### DIRECTIONS
Below are entries; output exactly the lines from the one with "encoded_bytes : Z;" to the one with "Definition window_for_schema (schema", both included, and nothing else.

** Opening MATERIAL SUPPLIED block **

(* ===== verification/Ingest.v ===== *)
(** The write path of a bulk ingest ([crates/adbc-monetdb/src/driver.rs]):
    [EncodedIngestWindow], which encodes batches column by column, and
    [IngestWindowScheduler], which cuts a stream of record batches into
    windows.

    A stream is the list of results its reader will return.  Loops that the
    source bounds only by the data run on fuel and panic when it is used up,
    so that absence of panics includes termination. *)

From stdpp Require Import base list numbers strings gmap.
From S2P Require Import Prelude RustStd Types Calendar ArrowData Encode Errors Template Compression.
Local Open Scope Z_scope.

Definition ENCODE_STAGING_BYTES : Z := 16 * 1024 * 1024.
Definition PENDING_BATCH_COMPACTION_FANOUT : nat := 32.
Definition PENDING_BATCH_COMPACTION_MAX_BYTES : Z := 16 * 1024 * 1024.

#[global] Instance Field_eq_dec : EqDecision Field.
Proof. solve_decision. Defined.

(** ** What the driver asks of Arrow *)

(** A buffer of an array: the address of its allocation, the capacity of it,
    and the slice of it that the array uses. *)
Record ArrowBuffer : Type := mkArrowBuffer {
  buffer_pointer : Z; buffer_capacity : Z; buffer_offset : Z; buffer_len : Z;
}.

Class ArrowStream := {
  (** [ArrayData::validate_full]: the error's text, if any. *)
  validate_full : ArrayRef → option bytes;
  (** The buffers of an array, its validity and its children included. *)
  array_buffers : ArrayRef → list ArrowBuffer;
  (** [compute::concat_batches]. *)
  concat_batches : list Field → list RecordBatch → res Error RecordBatch;
}.

Definition batch_slice (batch : RecordBatch) (start n : nat) : RecordBatch :=
  mkRecordBatch (batch_schema batch) ((λ a, array_slice a start n) <$> batch_columns batch) n.

(** [null_count]. *)
Definition array_null_count (a : ArrayRef) : nat :=
  length (filter (λ row, array_is_null a row = true) (seq 0 (array_len a))).

(** ** Memory pinned by batches *)

Definition add_buffer (buffers : gmap Z Z) (buffer : ArrowBuffer) : gmap Z Z :=
  let n := Z.max (buffer_capacity buffer) (saturating_add (buffer_offset buffer) (buffer_len buffer)) in
  if 0 <? n then
    <[buffer_pointer buffer :=
        match buffers !! buffer_pointer buffer with Some current => Z.max current n | None => n end]> buffers
  else buffers.

Definition buffer_bytes (buffers : gmap Z Z) : Z := map_fold (λ _ n total, saturating_add total n) 0 buffers.

Definition merged_buffers (first second : gmap Z Z) : gmap Z Z :=
  union_with (λ a b, Some (Z.max a b)) first second.

Section with_arrow.
Context `{ArrowStream, Chrono, Half, Lz4, CursorDisplay, SqlFormat, CharTables}.

Definition pinned_record_batch_buffers (batches : list RecordBatch) : gmap Z Z :=
  foldl (λ buffers batch, foldl (λ buffers column, foldl add_buffer buffers (array_buffers column))
                            buffers (batch_columns batch)) ∅ batches.

Definition validate_record_batch (batch : RecordBatch) : res Error unit :=
  _ ← mapi_res (λ index column,
        match validate_full column with
        | Some text => Err (mkError (str "invalid Arrow data in column " ++ fmt_int (Z.of_nat index)
                                     ++ str ": " ++ text) InvalidData)
        | None => Ok tt
        end) 0 (batch_columns batch);
  Ok tt.

(** ** Windows *)

Record PendingBatch : Type := mkPendingBatch {
  pending_batch : RecordBatch;
  pending_estimated : Z;
  compaction_level : nat;
}.

Record EncodedIngestWindow : Type := mkWindow {
  window_columns : list EncodedColumn;
  compressed_arena : list CompressedSlab;
  retained_batches : list RecordBatch;
  retained_estimated_bytes : Z;
  retained_buffers : gmap Z Z;
  peak_staging_bytes : Z;
  peak_build_bytes : Z;
  peak_build_buffers : gmap Z Z;
  incompressible : bool;
  retain_arrow_eligible : bool;
  retain_arrow : bool;
  window_rows : Z;
  window_estimated_bytes : Z;
  encoded_bytes : Z;
  largest_chunk : Z;
  largest_column_bytes : Z;
  coalesced : bool;
  window_wire : WireCompression;
}.

Definition window_for_schema (schema : list Field) (wire : WireCompression) : res Error EncodedIngestWindow :=
  columns ← map_res (λ field,
    width ← map_err (λ e, mkError (encode_error_text e) NotImplemented) (fixed_encoded_width field);
    Ok (column_new (Z.to_nat <$> width) wire)) schema;
  Ok (mkWindow columns [] [] 0 ∅ 0 0 ∅ false true false 0 0 0 0 0 false wire).

Definition encoded_stored_bytes (w : EncodedIngestWindow) : Z :=
  foldr Z.add 0 (column_stored_bytes <$> window_columns w).

Definition map_chunked_encode_error (e : ChunkedEncodeError CursorError) : CursorError :=
  match e with
  | CE_Encode _ e => CE_FileTransfer (encode_error_text e)
  | CE_Sink _ e => e
  end.

(** The encoder's sink: the column and the arena. *)
Definition push_sink (sink : EncodedColumn * list CompressedSlab) (chunk : bytes)
    : res CursorError (EncodedColumn * list CompressedSlab) := column_push sink.1 chunk sink.2.

Definition with_column_bytes (c : EncodedColumn) (n : Z) : EncodedColumn :=
  mkEncodedColumn (chunks_of c) (pending c) (compression c) (fixed_width c) (wire_compression c) n.

Definition with_column (w : EncodedIngestWindow) (index : nat) (column : EncodedColumn)
    (arena : list CompressedSlab) (encoded : Z) : EncodedIngestWindow :=
  mkWindow (<[index := column]> (window_columns w)) arena (retained_batches w) (retained_estimated_bytes w)
    (retained_buffers w) (peak_staging_bytes w) (peak_build_bytes w) (peak_build_buffers w) (incompressible w)
    (retain_arrow_eligible w) (retain_arrow w) (window_rows w) (window_estimated_bytes w) encoded
    (largest_chunk w) (Z.max (largest_column_bytes w) (column_bytes column)) (coalesced w) (window_wire w).

(** Column [index] of every batch, or a panic as [RecordBatch::column]. *)
Definition column_arrays {E} (batches : list RecordBatch) (index : nat) : res E (list ArrayRef) :=
  map_res (λ batch, or_panic (batch_columns batch !! index)) batches.

(** One round of the loop over the columns. *)
Definition append_column (schema : list Field) (batches : list RecordBatch) (w : EncodedIngestWindow)
    (index : nat) : res Error EncodedIngestWindow :=
  field ← or_panic (schema !! index);
  arrays ← column_arrays batches index;
  column ← or_panic (window_columns w !! index);
  '(bytes, (column, arena)) ←
    map_err (λ e, map_cursor_error (map_chunked_encode_error e))
      (encode_column_chunks push_sink field arrays ENCODE_CHUNK_BYTES (column, compressed_arena w));
  '(column, arena) ← map_err map_cursor_error (column_finish column arena);
  total ← ok_or (checked_add (column_bytes column) bytes) (error "encoded column byte count overflows" Internal);
  encoded ← ok_or (checked_add (encoded_bytes w) bytes) (error "encoded ingest byte count overflows" Internal);
  Ok (with_column w index (with_column_bytes column total) arena encoded).

Fixpoint append_columns (schema : list Field) (batches : list RecordBatch) (w : EncodedIngestWindow)
    (indices : list nat) : res Error EncodedIngestWindow :=
  match indices with
  | [] => Ok w
  | index :: indices => w ← append_column schema batches w index; append_columns schema batches w indices
  end.

(** The flags after encoding; Arrow data is kept when compression does not pay. *)
Definition with_verdict (w : EncodedIngestWindow) : EncodedIngestWindow :=
  let stored := encoded_stored_bytes w in
  let verdict := negb (is_lz4 (window_wire w)) && (saturating_mul (encoded_bytes w) 7 <? saturating_mul stored 8) in
  mkWindow (window_columns w) (compressed_arena w) (retained_batches w) (retained_estimated_bytes w)
    (retained_buffers w) (peak_staging_bytes w) (peak_build_bytes w) (peak_build_buffers w) verdict
    (retain_arrow_eligible w) (verdict && retain_arrow_eligible w) (window_rows w) (window_estimated_bytes w)
    (encoded_bytes w) (largest_chunk w) (largest_column_bytes w) (coalesced w) (window_wire w).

** Closing MATERIAL SUPPLIED block **

### EXPECTED ANSWER
  encoded_bytes : Z;
  largest_chunk : Z;
  largest_column_bytes : Z;
  coalesced : bool;
  window_wire : WireCompression;
}.

Definition window_for_schema (schema : list Field) (wire : WireCompression) : res Error EncodedIngestWindow :=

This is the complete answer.